_Try it_:
Give back exactly the lines of the material below that start at the line containing "(** A pointer" and end at the line containing "on the list", and no others.

_Entries shown_:
(** * git-module: repository operations (repo.go)

  A shallow embedding of [repo.go].  Every function of the file is a
  computation in a small state-and-trace monad [M]: it threads a
  [World] (the operating system together with the object caches that
  [Repository] handles point to) and records the calls that leave the
  process, in order.  The Go standard library, the external tool and
  the files of the package that [repo.go] only calls into are kept
  behind the [Runtime] interface or modelled in their own modules. *)

From Stdlib Require Import ZArith Ascii String List.
From Stdlib.Strings Require Import Byte.
From stdpp Require Import base option list gmap strings.

Local Open Scope Z_scope.

(** ** Go values *)

(** Go's [error] interface, observed through its message.  A nil error
  is [None] in an [option error]. *)
Inductive error : Type :=
| errors_New (msg : string).

Global Instance error_eq_dec : EqDecision error.
Proof. solve_decision. Defined.

(** [time.Duration] is an [int64] count of nanoseconds; the file only
  compares it with zero and stores [-1]. *)
Definition Duration : Type := Z.

(** [os.FileMode]; [os.ModePerm] is [0777]. *)
Definition FileMode : Type := N.
Definition os_ModePerm : FileMode := 511%N.

(** A [[]byte]. *)
Definition bytes : Type := list byte.

(** A pointer into the store of object caches. *)
Definition loc : Type := nat.

(** ** Package [path] of the standard library

  [path.Dir] is a pure function on strings.  [path.Clean] is written
  on the list of slash-separated elements instead of Go's in-place
  buffer; the rules are those of its documentation. *)
Module path.

Definition slash : ascii := "/"%char.

Fixpoint has_slash (s : string) : bool :=
  match s with
  | EmptyString => false
  | String c s' => if Ascii.eqb c slash then true else has_slash s'
  end.

(** [strings.Split(s, "/")]. *)
Fixpoint elements (s : string) : list string :=
  match s with
  | EmptyString => [EmptyString]
  | String c s' =>
      if Ascii.eqb c slash then EmptyString :: elements s'
      else match elements s' with
           | e :: es => String c e :: es
           | [] => [String c EmptyString]
           end
  end.

(** One element of the path against the elements kept so far
    (innermost first). *)
Definition clean_step (rooted : bool) (out : list string) (e : string)
  : list string :=
  if String.eqb e "" then out
  else if String.eqb e "." then out
  else if String.eqb e ".." then
    match out with
    | top :: rest => if String.eqb top ".." then e :: out else rest
    | [] => if rooted then [] else [e]
    end
  else e :: out.

Definition IsAbs (p : string) : bool :=
  match p with
  | String c _ => Ascii.eqb c slash
  | EmptyString => false
  end.

Definition Clean (p : string) : string :=
  if String.eqb p "" then "."
  else
    let rooted := IsAbs p in
    let out := rev (fold_left (clean_step rooted) (elements p) []) in
    if rooted then String slash (String.concat "/" out)
    else match out with
         | [] => "."
         | _ => String.concat "/" out
         end.

(** The part of [p] up to and including its last slash: the first
    result of [path.Split]. *)
Fixpoint dir_part (p : string) : string :=
  match p with
  | EmptyString => EmptyString
  | String c p' =>
      if has_slash p' then String c (dir_part p')
      else if Ascii.eqb c slash then String c EmptyString
      else EmptyString
  end.

Definition Dir (p : string) : string := Clean (dir_part p).

End path.

(** ** Package [bytes] of the standard library *)

(** [bytes.Split(s, []byte{sep})] for a one-byte separator, the only
  form the file uses: the pieces of [s] between the occurrences of
  [sep], empty pieces included; one (empty) piece for an empty [s]. *)
Fixpoint bytes_Split (s : bytes) (sep : byte) : list bytes :=
  match s with
  | [] => [[]]
  | b :: s' =>
      if Byte.eqb b sep then [] :: bytes_Split s' sep
      else match bytes_Split s' sep with
           | p :: ps => (b :: p) :: ps
           | [] => [[b]]
           end
  end.

Definition newline : byte := x0a.

(** [bytes.Count(s, []byte{sep})]: the number of occurrences of [sep]. *)
Definition bytes_Count (s : bytes) (sep : byte) : nat :=
  length (List.filter (λ b, Byte.eqb b sep) s).

(** ** Commands (command.go) *)

(** Modelled from the spec: [command.go] is not among the sources.  The
  command builder "accepts a base subcommand name and a variadic list
  of arguments; supports incremental appending", the arguments being
  "passed through verbatim to the subprocess". *)
Record Command : Type := { args : list string }.

Definition NewCommand (a : list string) : Command := {| args := a |}.

Definition AddArguments (c : Command) (a : list string) : Command :=
  {| args := args c ++ a |}.

(** What reaches the subprocess runner: the assembled arguments, the
  working directory (the empty string for the current one) and the
  timeout, [-1] standing for none. *)
Record Invocation : Type := {
  inv_args : list string;
  inv_dir : string;
  inv_timeout : Duration;
}.

Global Instance Invocation_eq_dec : EqDecision Invocation.
Proof. solve_decision. Defined.

(** ** Data model of repo.go *)

(** [Repository]: the two caches are pointers, shared by every copy of
  the handle. *)
Record Repository : Type := {
  Path : string;
  commitCache : loc;
  tagCache : loc;
}.

Global Instance Repository_eq_dec : EqDecision Repository.
Proof. solve_decision. Defined.

Record CloneRepoOptions : Type := {
  Mirror : bool;
  Bare : bool;
  Quiet : bool;
  Timeout : Duration;
}.

(** [opts.Timeout = t] on the callee's copy of the options. *)
Definition CloneRepoOptions_setTimeout (opts : CloneRepoOptions) (t : Duration)
  : CloneRepoOptions :=
  {| Mirror := Mirror opts; Bare := Bare opts; Quiet := Quiet opts;
     Timeout := t |}.

Record PullRemoteOptions : Type := {
  All : bool;
  pull_Timeout : Duration;
}.

Definition PullRemoteOptions_setTimeout (opts : PullRemoteOptions) (t : Duration)
  : PullRemoteOptions :=
  {| All := All opts; pull_Timeout := t |}.

Record FetchRemoteOptions : Type := {
  Prune : bool;
  fetch_Timeout : Duration;
}.

Definition FetchRemoteOptions_setTimeout (opts : FetchRemoteOptions)
    (t : Duration) : FetchRemoteOptions :=
  {| Prune := Prune opts; fetch_Timeout := t |}.

Record RebaseOptions : Type := { Branch : string }.

Record PushOptions : Type := { Force : bool }.

Definition _PRETTY_LOG_FORMAT : string := "--pretty=format:%H".

(** ** The world outside repo.go *)

(** What the file asks of the operating system, the standard library and
  the external tool.  [State] is everything they keep: the file
  system, the working directory, the repositories on disk. *)
Class Runtime : Type := {
  State : Type;
  (** [filepath.Abs]: an absolute representation of the path, or an
    error when the working directory cannot be determined. *)
  sys_Abs : string → State → string * option error;
  (** [isDir] of utils.go (not among the sources): whether the path
    exists and is a directory. *)
  sys_isDir : string → State → bool;
  (** [os.MkdirAll]: creates the directory with any necessary parents. *)
  sys_MkdirAll : string → FileMode → State → State * option error;
  (** The external tool run once with the given arguments, directory and
    timeout: its output and its failure, if any. *)
  sys_exec : Invocation → State → State * (string * option error);
  (** Contracts of the standard library. *)
  sys_Abs_IsAbs : ∀ p s a, sys_Abs p s = (a, None) → path.IsAbs a = true;
  sys_MkdirAll_isDir : ∀ p m s s',
  sys_MkdirAll p m s = (s', None) → sys_isDir p s' = true;
}.

(** The calls that leave the process. *)
Inductive Event : Type :=
| EvMkdirAll (dir : string) (perm : FileMode)
| EvRun (inv : Invocation)
| EvGetCommit (repo : Repository) (commitId : string).

Global Instance Event_eq_dec : EqDecision Event.
Proof. solve_decision. Defined.

(** The subprocess invocations of a trace, in order. *)
Definition invocations (t : list Event) : list Invocation :=
  omap (λ ev, match ev with EvRun i => Some i | _ => None end) t.

Section Repo.

Context `{R : Runtime}.
(** [Commit] and [Tag] are declared in other files of the package. *)
Context {Commit Tag : Type}.

(** Modelled from the spec: the result cache of §4.3 (its file is not
    among the sources), "a mapping from string key to previously
    computed object", with no eviction and no size bound. *)
Inductive Object : Type :=
| CommitObject (c : Commit)
| TagObject (t : Tag).

Definition objectCache : Type := gmap string Object.

Record World : Type := {
  os : State;
  heap : gmap loc objectCache;
}.

(** A computation: from a world to its value, the next world and the
    calls it made. *)
Definition M (A : Type) : Type := World → A * World * list Event.

Global Instance M_ret : MRet M := λ A a w, (a, w, []).

Global Instance M_bind : MBind M := λ A B f m w,
  let '(a, w1, t1) := m w in
  let '(b, w2, t2) := f a w1 in
  (b, w2, t1 ++ t2).

(** What a run returned, the world it left, and the calls it made. *)
Definition result {A : Type} (x : A * World * list Event) : A := x.1.1.
Definition after {A : Type} (x : A * World * list Event) : World := x.1.2.
Definition events {A : Type} (x : A * World * list Event) : list Event := x.2.

(** *** Calls into the runtime *)

Definition filepath_Abs (p : string) : M (string * option error) :=
  λ w, (sys_Abs p (os w), w, []).

Definition isDir (p : string) : M bool :=
  λ w, (sys_isDir p (os w), w, []).

Definition os_MkdirAll (p : string) (perm : FileMode) : M (option error) :=
  λ w, let '(s, err) := sys_MkdirAll p perm (os w) in
       (err, {| os := s; heap := heap w |}, [EvMkdirAll p perm]).

(** *** The subprocess runner (command.go) *)

(** Modelled from the spec: the runner of §4.2 "executes the external
    binary with the assembled arguments, either in the current
    directory or in a specified working directory, with or without a
    timeout".  Each run is one recorded invocation. *)
Definition RunInDirTimeout (c : Command) (timeout : Duration) (dir : string)
  : M (string * option error) :=
  λ w, let inv := {| inv_args := args c; inv_dir := dir;
                     inv_timeout := timeout |} in
       let '(s, r) := sys_exec inv (os w) in
       (r, {| os := s; heap := heap w |}, [EvRun inv]).

Definition RunInDir (c : Command) (dir : string) : M (string * option error) :=
  RunInDirTimeout c (-1) dir.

_Task output_:
(** A pointer into the store of object caches. *)
Definition loc : Type := nat.

(** ** Package [path] of the standard library

  [path.Dir] is a pure function on strings.  [path.Clean] is written
  on the list of slash-separated elements instead of Go's in-place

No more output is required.